Is Penn State stale? No, but yes....

In every conference there are power house coaches that can do it all.  In the 1990's Joe Paterno (Penn State) was just that.  With a winning percentage of .79% and competing every year for a Big Ten championship/National Championship there is no arguement they were a top Big Ten program. 

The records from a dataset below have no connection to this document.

(* ===== verification/Steps.v ===== *)
(** What one event of the daemon does, to the channels, to the machine and to the
    tasks it is not about.

    [step_follows] lifts a relation that every operation on the channels keeps
    ([Stores]) to an event, [step_spares] one that the system calls keep
    ([Syscalls]), and [step_task] says that a task moves in its own events only. *)
From S2P Require Import Prelude Status Engine Pty Protocol Registry Server Connection.
From S2P Require Import Stores Syscalls Daemon DaemonProps.
From S2P Require Session Idle.

Definition is_info `{Tokio} (c : SessionCommand frame_tx reply_tx) : Prop := exists reply, c = Info reply.

(** * The channels *)

Section channels.
Context {T : Tokio} {R : Receivers} {Q : cmd_tx -> SessionCommand frame_tx reply_tx -> Prop}
  {W : reply_tx -> SessionInfo -> Prop} {P : relation store} {RP : Respected (fun _ => True) Q W P}.
Context `{Engine, Os, Stream}.
Context `{!Json StatusMsg, !Json ExitMsg, !Json Hello, !Json (list SessionInfo), !Json AttachOrOpen,
          !Json Protocol.Resize, !Json CloseMsg}.
Context (opts : ServerOpts) (version : list byte) (me : u32).

(** A task ends in [e], which has [rx]. *)
Definition ends (e : event) (d : Daemon) (rx : cmd_rx) : Prop :=
  exists k, (exists b spec, e = OpenTask k b /\ tasks d !! k = Some (Opening spec rx)) \/
    (exists a, e = EndTask k /\ tasks d !! k = Some (Ending a rx)).

(** The commands the clients send are in [Q], what the actors answer in [W], and the
    looks at the receiving ends keep [P]. *)
Record follows (e : event) (d : Daemon) : Prop := mkFollows {
  follows_attach tx req : Q tx (Attach req);
  follows_input tx bs : Q tx (Input bs);
  follows_resize tx c r : Q tx (Registry.Resize c r);
  follows_close n rs dec tx out wh dec' f g : e = ReaderTurn n -> conns d !! n = Some (Attached rs dec tx out wh) ->
    next_frame dec = Some (dec', Ok (Some f)) -> ty f = Protocol.Close -> Q tx (Close g);
  follows_list n : e = Serve n -> P (chans d) (request_infos (handles (registry d)) (chans d)).1;
  follows_frame n rs dec tx out wh st f : e = WriterTurn n -> conns d !! n = Some (Attached rs dec tx out wh) ->
    recv_frame out (chans d) = Some (st, f) -> P (chans d) st;
  follows_poll k fuel b t id a rx : e = ActorTurn k fuel b t -> tasks d !! k = Some (Running id a rx) ->
    P (chans d) (poll_cmd rx (chans d)).1;
  follows_answer k fuel b t id a rx r : e = ActorTurn k fuel b t -> tasks d !! k = Some (Running id a rx) ->
    (poll_cmd rx (chans d)).2 = Some (Some (Info r)) -> W r (described a (machine d));
  follows_ended rx st : ends e d rx -> P (chans d) st -> P (chans d) (drop_cmd_rx rx st)
}.

Lemma forgets_ended {FP : Forgotten P} e d rx st : ends e d rx -> P (chans d) st -> P (chans d) (drop_cmd_rx rx st).
Proof. intros _ Hp. etrans; [exact Hp|apply respects_drop_cmd_rx]. Qed.

Lemma respects_hang_up tx out st : P st (drop_cmd_tx tx (drop_frame_rx out st)).
Proof. etrans; [apply respects_drop_frame_rx|apply respects_drop_cmd_tx]. Qed.

Lemma greet_follows n k d d' :
  follows (Greet n k) d -> greet opts version n k d = Some d' -> P (chans d) (chans d').
Proof.
  intros Hf. unfold greet. destruct (conns d !! n) as [[rs dec wh| | | |]|]; try done. destruct (tasks d !! k); [done|].
  destruct (read_one_frame rs dec) as [[[dec' rs'] [f| |e|]]|]; cbn [mbind option_bind]; try done; try by intros [= <-].
  destruct (ty f); try by intros [= <-].
  pose proof (respects_handle opts f rs' dec' (registry d) (chans d) (follows_attach _ _ Hf)) as Hh.
  destruct (handle_session _ _ _ _ _ _) as [[reg st] c]. cbn [fst snd] in Hh.
  intros [= <-]. destruct c; try exact Hh; destruct spawned as [[]|]; exact Hh.
Qed.

Lemma serve_follows n d d' : follows (Serve n) d -> serve n d = Some d' -> P (chans d) (chans d').
Proof.
  intros Hf. unfold serve. destruct (conns d !! n) as [[|rs dec wh| | |]|]; try done.
  destruct (read_one_frame rs dec) as [[[dec' rs'] [f| |e|]]|]; cbn [mbind option_bind]; try done; try by intros [= <-].
  pose proof (follows_list _ _ Hf n eq_refl) as Hl. destruct (request_infos (handles (registry d)) (chans d)) as [st rxs].
  by destruct (ty f); intros [= <-].
Qed.

Lemma reader_follows n d d' : follows (ReaderTurn n) d -> reader_turn n d = Some d' -> P (chans d) (chans d').
Proof.
  intros Hf. unfold reader_turn. destruct (conns d !! n) as [[| | |rs dec tx out wh|]|] eqn:Ec; try done.
  destruct (reader_step rs dec tx _) as [[[[rs' dec'] st] e]|] eqn:Es; cbn [mbind option_bind]; [|done].
  eapply respects_reader in Es as Hh; [|intros; by apply Hf|intros; by apply Hf|].
  2: { intros dec1 f En Ht g. by eapply (follows_close _ _ Hf n). }
  destruct e as [[]|]; intros [= <-]; try exact Hh; (etrans; [exact Hh|apply respects_hang_up]).
Qed.

Lemma writer_follows n d d' : follows (WriterTurn n) d -> writer_turn n d = Some d' -> P (chans d) (chans d').
Proof.
  intros Hf. unfold writer_turn. destruct (conns d !! n) as [[| | |rs dec tx out wh|]|] eqn:Ec; try done.
  destruct (recv_frame out (chans d)) as [[st f]|] eqn:Er; cbn [mbind option_bind]; [|done].
  pose proof (follows_frame _ _ Hf n _ _ _ _ _ _ _ eq_refl Ec Er) as Hh.
  destruct f as [f|]; [|intros [= <-]; etrans; [exact Hh|apply respects_hang_up]].
  destruct (write_all (encode f) wh) as [wh' []]; intros [= <-]; [exact Hh|etrans; [exact Hh|apply respects_hang_up]].
Qed.

Lemma open_follows k registered d d' :
  follows (OpenTask k registered) d -> open_task k registered d = Some d' -> P (chans d) (chans d').
Proof.
  intros Hf. unfold open_task. destruct (tasks d !! k) as [[spec rx|id a rx|a rx]|] eqn:Ek; try done.
  destruct (Session.open _ _ _ _ _ _) as [w [[s|e]|]]; [destruct registered|..]; intros [= <-]; try done;
    (apply (follows_ended _ _ Hf); [exists k; left; by exists registered, spec|done]).
Qed.

Lemma actor_follows k fuel b t d d' :
  follows (ActorTurn k fuel b t) d -> actor_turn opts k fuel b t d = Some d' -> P (chans d) (chans d').
Proof.
  intros Hf. unfold actor_turn. destruct (tasks d !! k) as [[spec rx|id a rx|a rx]|] eqn:Ek; try done.
  pose proof (follows_poll _ _ Hf k fuel b t id a rx eq_refl Ek) as Hp.
  pose proof (fun r => follows_answer _ _ Hf k fuel b t id a rx r eq_refl Ek) as Hw.
  destruct (poll_cmd rx (chans d)) as [st cmd]. cbn [fst snd] in *.
  destruct (select _ _ _ _ _ _) as [[[flow w] st']|] eqn:Es; cbn [mbind option_bind]; [|done].
  destruct (respects_select (X := fun _ => True) _ _ _ _ _ _ _ _ _ Es ltac:(by intros ?) ltac:(done) Hw) as [Hs _].
  destruct flow; intros [= <-]; by etrans.
Qed.

Lemma finish_follows k d d' : follows (EndTask k) d -> finish_task k d = Some d' -> P (chans d) (chans d').
Proof.
  intros Hf. unfold finish_task. destruct (tasks d !! k) as [[spec rx|id a rx|a rx]|] eqn:Ek; try done.
  pose proof (respects_drop_actor a (machine d) (chans d)) as Ha.
  destruct (drop_actor a _ _) as [w st]. cbn [snd] in Ha. intros [= <-].
  apply (follows_ended _ _ Hf); [exists k; right; by exists a|exact Ha].
Qed.

Lemma step_follows e d d' : follows e d -> step opts version me e d = Some d' -> P (chans d) (chans d').
Proof.
  intros Hf. destruct e as [n a|n r|n k|n|n|n|n|k b|k fuel b t|k| |t|w]; cbn [step].
  - unfold accept. by destruct (_ <=? _)%N, a as [[]|], (conns d !! n); try done; intros [= <-].
  - unfold arrive. by destruct (conns d !! n) as [[]|]; try done; intros [= <-].
  - by apply greet_follows.
  - by apply serve_follows.
  - intros (st & c & -> & Hh & _)%(list_turn_spec (P := P)). exact Hh.
  - by apply reader_follows.
  - by apply writer_follows.
  - by apply open_follows.
  - by apply actor_follows.
  - by apply finish_follows.
  - unfold watch_turn. by destruct (Idle.watch_step _ _ _ _) as [[r w]|]; [intros [= <-]|].
  - by intros [= <-].
  - by intros [= <-].
Qed.
End channels.

(** * The connections *)

(** The events of the connections, but the first frame, and of the watcher. *)
Definition of_conns `{Engine, Os, Tokio, Stream} (e : event) : bool :=
  match e with
  | Accept _ _ | Arrive _ _ | Serve _ | ListTurn _ | ReaderTurn _ | WriterTurn _ | WatchTurn | Elapse _ => true
  | _ => false
  end.

(** They leave the machine and the tasks alone. *)
Lemma conns_keep `{Engine, Os, Receivers, Stream}
    `{!Json StatusMsg, !Json ExitMsg, !Json Hello, !Json (list SessionInfo), !Json AttachOrOpen,
      !Json Protocol.Resize, !Json CloseMsg} opts version me e d d' :
  of_conns e = true -> step opts version me e d = Some d' -> machine d' = machine d /\ tasks d' = tasks d.
Proof.
  intros He Hs. destruct e as [n a|n r|n k'|n|n|n|n|k' b|k' fuel b i|k'| |i|w]; try done; cbn [step] in Hs.
  - unfold accept in Hs. by destruct (_ <=? _)%N, a as [[]|], (conns d !! n); try done; injection Hs as <-.
  - unfold arrive in Hs. by destruct (conns d !! n) as [[]|]; try done; injection Hs as <-.
  - unfold serve in Hs. destruct (conns d !! n) as [[|rs dec wh| | |]|]; try done.
    destruct (read_one_frame rs dec) as [[[dec' rs'] [f| |e|]]|]; cbn [mbind option_bind] in Hs; try done;
      try by injection Hs as <-.
    destruct (request_infos _ _) as [st rxs]. by destruct (ty f); injection Hs as <-.
  - apply (list_turn_spec (P := fun _ _ => True)) in Hs as (st & c & -> & _). done.
  - unfold reader_turn in Hs. destruct (conns d !! n) as [[| | |rs dec tx out wh|]|]; try done.
    destruct (reader_step rs dec tx _) as [[[[rs' dec'] st] [[]|]]|]; cbn [mbind option_bind] in Hs; try done;
      by injection Hs as <-.
  - unfold writer_turn in Hs. destruct (conns d !! n) as [[| | |rs dec tx out wh|]|]; try done.
    destruct (recv_frame out _) as [[st [f|]]|]; cbn [mbind option_bind] in Hs; try done; [|by injection Hs as <-].
    destruct (write_all (encode f) wh) as [wh' []]; by injection Hs as <-.
  - unfold watch_turn in Hs. destruct (Idle.watch_step _ _ _ _) as [[r w]|]; cbn [mbind option_bind] in Hs; [|done].
    by injection Hs as <-.
  - by injection Hs as <-.
Qed.

(** * The machine *)

Section machine.
Context `{Spares} `{Engine, Receivers, Stream}.
Context `{!Json StatusMsg, !Json ExitMsg, !Json Hello, !Json (list SessionInfo), !Json AttachOrOpen,
          !Json Protocol.Resize, !Json CloseMsg}.
Context (opts : ServerOpts) (version : list byte) (me : u32).

(** The event is of a task that owns none of the groups and descriptors, and forks
    none, or of no task. *)
Definition elsewhere (e : event) (d : Daemon) : Prop :=
  match e with
  | OpenTask k _ => forall spec rx w q, tasks d !! k = Some (Opening spec rx) ->
      spawn (argv spec) (cwd spec) (winsize (Protocol.cols spec) (Protocol.rows spec)) (machine d) = Some (w, Ok q) ->
      ~ p (child q)
  | ActorTurn k _ _ _ => forall id a rx, tasks d !! k = Some (Running id a rx) -> ~ p (shell a) /\ ~ m (desk a)
  | EndTask k => forall a rx, tasks d !! k = Some (Ending a rx) -> ~ p (shell a)
  | Outside w => R (machine d) w
  | _ => True
  end.

Lemma step_spares e d d' : elsewhere e d -> step opts version me e d = Some d' -> R (machine d) (machine d').
Proof.
  intros He Hs. destruct (of_conns e) eqn:Ec; [by destruct (conns_keep _ _ _ _ _ _ Ec Hs) as [-> _]|].
  destruct e as [n a|n r|n k|n|n|n|n|k b|k fuel b t|k| |t|w]; try done; cbn [step elsewhere] in *;
    try (injection Hs as <-; done).
  - unfold greet in Hs. destruct (conns d !! n) as [[rs dec wh| | | |]|]; try done. destruct (tasks d !! k); [done|].
    destruct (read_one_frame rs dec) as [[[dec' rs'] [f| |e|]]|]; cbn [mbind option_bind] in Hs; try done;
      try by injection Hs as <-.
    destruct (ty f); try by injection Hs as <-. destruct (handle_session _ _ _ _ _ _) as [[reg st] c].
    injection Hs as <-. destruct c; try done; by destruct spawned as [[]|].
  - unfold open_task in Hs. destruct (tasks d !! k) as [[spec rx|id a rx|a rx]|] eqn:Ek; try done.
    destruct (Session.open _ _ _ _ _ _) as [w x] eqn:Eo.
    apply open_spares in Eo; [|intros w1 q Hw; by eapply (He spec rx)].
    destruct x as [[s|er]|]; [destruct b|..]; by injection Hs as <-.
  - unfold actor_turn in Hs. destruct (tasks d !! k) as [[spec rx|id a rx|a rx]|] eqn:Ek; try done.
    destruct (He id a rx eq_refl) as [Hp Hm]. destruct (poll_cmd rx (chans d)) as [st cmd].
    destruct (select _ _ _ _ _ _) as [[[flow w] st']|] eqn:Es; cbn [mbind option_bind] in Hs; [|done].
    destruct (select_spares _ _ _ _ _ _ _ _ _ Es ltac:(by left) ltac:(done)) as [Hr _].
    by destruct flow; injection Hs as <-.
  - unfold finish_task in Hs. destruct (tasks d !! k) as [[spec rx|id a rx|a rx]|] eqn:Ek; try done.
    injection Hs as <-. cbn [machine end_task with_tasks with_machine]. apply drop_pty_spares. by eapply He.
Qed.
End machine.

(** * The tasks *)

(** The events of task [k]. *)
Definition event_of `{Engine, Os, Tokio, Stream} (k : nat) (e : event) : bool :=
  match e with OpenTask k' _ | ActorTurn k' _ _ _ | EndTask k' => bool_decide (k' = k) | _ => false end.

(** The shell a task has opened. *)
Definition task_shell `{Engine, Os, Tokio} (t : Task) : option Pid :=
  match t with Opening _ _ => None | Running _ a _ | Ending a _ => Some (shell a) end.

(** The events of other tasks leave task [k] alone, or start it. *)
Lemma step_slot `{Engine, Os, Receivers, Stream}
    `{!Json StatusMsg, !Json ExitMsg, !Json Hello, !Json (list SessionInfo), !Json AttachOrOpen,
      !Json Protocol.Resize, !Json CloseMsg} opts version me e d d' k :
  step opts version me e d = Some d' -> event_of k e = false ->
  tasks d' !! k = tasks d !! k \/ tasks d !! k = None /\ exists spec rx, tasks d' !! k = Some (Opening spec rx).
Proof.
  intros Hs He. destruct (of_conns e) eqn:Ec; [destruct (conns_keep _ _ _ _ _ _ Ec Hs) as [_ ->]; by left|].
  destruct e as [n a|n r|n k'|n|n|n|n|k' b|k' fuel b i|k'| |i|w]; try done; cbn [step event_of] in *;
    try (injection Hs as <-; by left); try apply bool_decide_eq_false in He.
  - unfold greet in Hs. destruct (conns d !! n) as [[rs dec wh| | | |]|]; try done. destruct (tasks d !! k') eqn:Ek'; [done|].
    destruct (read_one_frame rs dec) as [[[dec' rs'] [f| |e|]]|]; cbn [mbind option_bind] in Hs; try done;
      try (injection Hs as <-; by left).
    destruct (ty f); try (injection Hs as <-; by left). destruct (handle_session _ _ _ _ _ _) as [[reg st] c].
    injection Hs as <-. destruct c; try (by left); destruct spawned as [[spec rx]|]; try (by left);
      cbn [spawn_task tasks set_task with_tasks]; (destruct (decide (k' = k)) as [->|Hne];
      [right; split; [done|]; exists spec, rx; apply lookup_insert_eq|left; by apply lookup_insert_ne]).
  - unfold open_task in Hs. destruct (tasks d !! k') as [[spec rx|id a rx|a rx]|]; try done. left.
    destruct (Session.open _ _ _ _ _ _) as [w [[s|x]|]]; [destruct b|..]; injection Hs as <-; cbn;
      by rewrite ?lookup_insert_ne, ?lookup_delete_ne.
  - unfold actor_turn in Hs. destruct (tasks d !! k') as [[spec rx|id a rx|a rx]|]; try done. left.
    destruct (poll_cmd rx (chans d)). destruct (select _ _ _ _ _ _) as [[[[a'|a'] w] st']|]; cbn [mbind option_bind] in Hs; try done;
      injection Hs as <-; cbn; by rewrite lookup_insert_ne.
  - unfold finish_task in Hs. destruct (tasks d !! k') as [[spec rx|id a rx|a rx]|]; try done. left.
    destruct (drop_actor a _ _). injection Hs as <-. cbn. by rewrite lookup_delete_ne.
Qed.

Lemma step_task `{Engine, Os, Receivers, Stream}
    `{!Json StatusMsg, !Json ExitMsg, !Json Hello, !Json (list SessionInfo), !Json AttachOrOpen,
      !Json Protocol.Resize, !Json CloseMsg} opts version me e d d' k t :
  step opts version me e d = Some d' -> event_of k e = false -> tasks d !! k = Some t -> tasks d' !! k = Some t.
Proof. intros Hs He Ek. destruct (step_slot _ _ _ _ _ _ _ Hs He) as [->|[E _]]; congruence. Qed.
(* ===== verification/OrphansWitness.v ===== *)
(** The theorem of [Orphans] at a run that opens a shell and ends. *)
From S2P Require Import Prelude Status Engine Pty Protocol Registry Server Wire Actor Connection.
From S2P Require Import TokioInstance Vte ParserInstance ActorWitness ClientsWitness.
From S2P Require Import Idle Syscalls Daemon Steps Orphans.
From S2P Require Session.

(** A machine that is the list of the groups it has forked and not killed; a
    fork is 7, with the master 3. [broken] is an [fcntl] that fails. *)
Definition ledger (broken : bool) : Os :=
  {| world := list Pid;
     env_vars _ := [];
     forkpty _ _ w := (w ++ [7%N], Ok (3, 7)%N);
     set_nonblocking _ w := (w, if broken then Err (EOther 9) else Ok tt);
     set_cloexec _ w := (w, Ok tt);
     getpgid p w := (w, Ok p);
     sleep_ms _ w := w;
     os_read _ w := (w, Err EAGAIN);
     os_write _ data w := (w, Ok (N.of_nat (length data)));
     tiocswinsz _ _ w := (w, Ok tt);
     killpg q s w := (if bool_decide (s = SIGKILL) then base.filter (fun p => p <> q) w else w, Ok tt);
     tcgetpgrp _ w := (w, Ok 7%N);
     waitpid _ _ w := (w, Ok NotTerminal);
     system_time _ := 1717286400%Z |}.

#[export] Instance ledger_orphans broken : @Orphans (ledger broken).
Proof.
  refine {| orphan := fun (w : @world (ledger broken)) q => q ∈ w |}.
  - split; try done.
    + split; [by intros w q|]. intros w1 w2 w3 H1 H2 q Hq. by apply H1, H2.
    + intros q s w _ p. cbn [killpg ledger fst]. destruct (bool_decide _); [|done].
      by intros [_ Hp]%list_elem_of_filter.
  - intros q w. cbn [killpg ledger fst]. rewrite bool_decide_eq_true_2 by done. by intros [Hne _]%list_elem_of_filter.
  - intros z plan w q. cbn [forkpty ledger fst snd]. intros [Hq|Hq]%elem_of_app; [by left|].
    apply list_elem_of_singleton in Hq as ->. right. by eexists.
  - done.
  - done.
  - done.
Defined.

Definition sound : Os := ledger false.
#[local] Existing Instance sound.
#[local] Instance sound_orphans : @Orphans sound := ledger_orphans false.

(** A client of the same user connects, opens a session, and its shell starts. *)
Definition shell_events : list event :=
  [Accept 0 (Ok (Ok 1000%N, [] : @Connection.stream byte_stream));
   Arrive 0 (Ok (encode (Frame_new AttachOrOpen_ [x00]))); Greet 0 0; OpenTask 0 true].

#[local] Abbreviation begin := (start 2 (no_channels : @store queue_tokio) ([] : @world sound)).

(** The actor of the shell. *)
Definition ledger_session : Session.Session :=
  {| Session.id := "s"; Session.argv := argv spec0; Session.cwd := cwd spec0; Session.pty := {| master := 3; child := 7 |};
     Session.engine_st := eng_new; Session.size := winsize 80 24; Session.created_at := 1717286400;
     Session.lifecycle := Session.Live |}.

Definition shell_runs : Daemon :=
  {| registry := {| sessions := <["s" := 0 : @cmd_tx queue_tokio]> ∅; ended := true; max_sessions := 2 |};
     chans := demo_store; machine := ([7%N] : @world sound);
     tasks := <[0 := Running "s" (Actor_new ledger_session) (0 : @cmd_rx queue_tokio)]> ∅;
     conns := <[0 := Attached [] {| buf := encode (Frame_new AttachOrOpen_ [x00]); pos := 6 |} (0 : @cmd_tx queue_tokio)
                       (1 : @frame_rx queue_tokio) ([] : @Connection.stream byte_stream)]> ∅;
     watcher := FirstCheck; clock := 0; accept_after := 0 |}.

Lemma ledger_open : Session.open "s" (argv spec0) (cwd spec0) 80 24 ([] : @world sound) =
  (([7%N] : @world sound), Some (Ok ledger_session)).
Proof.
  assert (E : spawn (argv spec0) (cwd spec0) (winsize 80 24) ([] : @world sound) =
    Some (([7%N] : @world sound), Ok {| master := 3; child := 7 |})) by (vm_compute; reflexivity).
  unfold Session.open. rewrite E. reflexivity.
Qed.

Lemma shell_run : run default_opts [] 1000 shell_events begin = Some shell_runs.
Proof. reflexivity. Qed.

(** No call behind the fork fails: no shell is given up. *)
Lemma nothing_leaked : leaked default_opts [] 1000 shell_events begin = [].
Proof. reflexivity. Qed.

Lemma no_shell_left_witness :
  orphan (machine shell_runs) 7%N /\
  tasks (shut_down [DropConn 0; DropTask 0 false] shell_runs) = ∅ /\
  ~ orphan (machine (shut_down [DropConn 0; DropTask 0 false] shell_runs)) 7%N.
Proof.
  split; [apply list_elem_of_singleton; reflexivity|].
  destruct (no_shell_left default_opts [] 1000 2 (no_channels : @store queue_tokio) ([] : @world sound) shell_events shell_runs
    [DropConn 0; DropTask 0 false]) as (_ & Ht & _ & Hq).
  - intros q Hq. by apply elem_of_nil in Hq.
  - apply alone_tended. repeat constructor; discriminate.
  - exact shell_run.
  - intros k [t Ht]. exists false. cbn [tasks shell_runs] in Ht. apply lookup_insert_Some in Ht as [[<- _]|[_ Ht]].
    + right; left.
    + by rewrite lookup_empty in Ht.
  - intros n [c Hc]. cbn [conns shell_runs] in Hc. apply lookup_insert_Some in Hc as [[<- _]|[_ Hc]].
    + left.
    + by rewrite lookup_empty in Hc.
  - split; [exact Ht|]. intros Hx. apply Hq in Hx. rewrite nothing_leaked in Hx. by apply elem_of_nil in Hx.
Defined.

(** Where [fcntl] fails after the fork, [spawn] answers its error, no PTY is there
    to be dropped, and the shell is left to itself. *)
Lemma failed_fcntl_leaks :
  let w' := [7%N] : @world (ledger true) in
  @spawn (ledger true) (argv spec0) (cwd spec0) (winsize 80 24) [] = Some (w', Err (Sys (EOther 9))) /\
  @spawn_leak (ledger true) (argv spec0) (cwd spec0) (winsize 80 24) [] = Some 7%N /\
  @orphan (ledger true) (ledger_orphans true) w' 7%N.
Proof. split; [vm_compute; reflexivity|]. split; [vm_compute; reflexivity|]. by apply list_elem_of_singleton. Qed.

However since 2000 Penn State has gone "stale." From 2000-2007 Penn States winning percentage is .57% with 4 losing seasons.  A main reason for the decline was the uprising new "star head coaches," Lloyd Carr (Michigan) and Jim Tressel (Ohio State).   During this time period Ohio State's winning percentage was .80% and Michigan's was .73%.  Many will argue that because Penn State is having a good year in 2008 it negates the fact that in the past 7 years they have been sub-par.  The Big Ten is severely down this year with Michigan's head coach going "stale" a retiring and Ohio State's coach possibly going "stale" losing every big game he's been in since he won the national championship in 2002.  Penn State may win the Big Ten this year and land a spot in the National Championship game, but will lose to a hungry head coach. 

That being said,

Phil Fulmer was a great coach and once a great recruiter, but the league has changed.  Urban Meyer, Lez Miles, Nick Saban, Bobby Patrino, Steve Spurrier and etc... all in one league!?  Fulmer is out-dated and needs to be replaced with someone who can compete against these great coaches who can "do it all." 




Since: Nov 6, 2006
Posted on: November 4, 2008 10:14 am
 

The end of the Phil Fulmer era

College football is now beyond the level of insanity. The true spirit of the game is no more. The expectations are simply ridiculous and NCAA college football is officially NFL Minor League. Too bad that Fulmer - who deserves it much like Lloyd Carr did last year - didn't get the chance of walking out on his own terms. Happy days for impatient and unreasonable fans, sad day for college football.




Since: Nov 14, 2006
Posted on: November 4, 2008 8:23 am
 

The end of the Phil Fulmer era

This is actually a good article from Dodd.  College fottball, much like the NFL, is a "what have you done for me lately" league and nobody has done more for Tennessee football in recent memory than Fulmer.  I also agree with Dodd that things simply got stale.  That does happen.  I'm not a UT or Fulmer fan, but they were always the team in the SEC that I loved to hate.  You can't get that status if your no good.  Anyway, Phil can look back on his UT career and say he had a good one...



Since: Nov 17, 2007
Posted on: November 4, 2008 5:36 am
 

The end of the Phil Fulmer era

Okay, I would rather lose every game than have Teabag as a QB! He is the biggest FAGG!! Let him go molest some more Philippino boys! You guys are a joke and Meyer, what an idiot! We care more about stuff than just winning! We have values and respect. Ohhh you don't know about those. No shock, you are scum bags. God forbid a Gator actually got a degree!!!!! I know it is rare much like the white gator!



Since: Nov 17, 2007
Posted on: November 4, 2008 5:25 am
 

The end of the Phil Fulmer era

Preach brother! I am with you drinking the cool aid!!! GO VOLS!!



Since: Nov 17, 2007
Posted on: November 4, 2008 5:21 am
 

The end of the Phil Fulmer era

You must be the dumbmest piece of shit to ever come out of someone's ass! He also coached Westbrook! Hmmmm terd boy maybe there is a common denomanator! Besides your obvious ignorance!



Since: Nov 17, 2007
Posted on: November 4, 2008 4:42 am
 

The end of the Phil Fulmer era

Shut up Jackass! Yeah and Spurrier can't win anything anymore just ask the Redskins!



Since: Apr 1, 2008
Posted on: November 4, 2008 3:27 am
 

Fulmer = Good guy

"Fulmer was one of the good guys."

Love it. Great to see you still have that doddball sense of humor in you, DD.
As always, you're welcome to perform at my events anytime, my friend.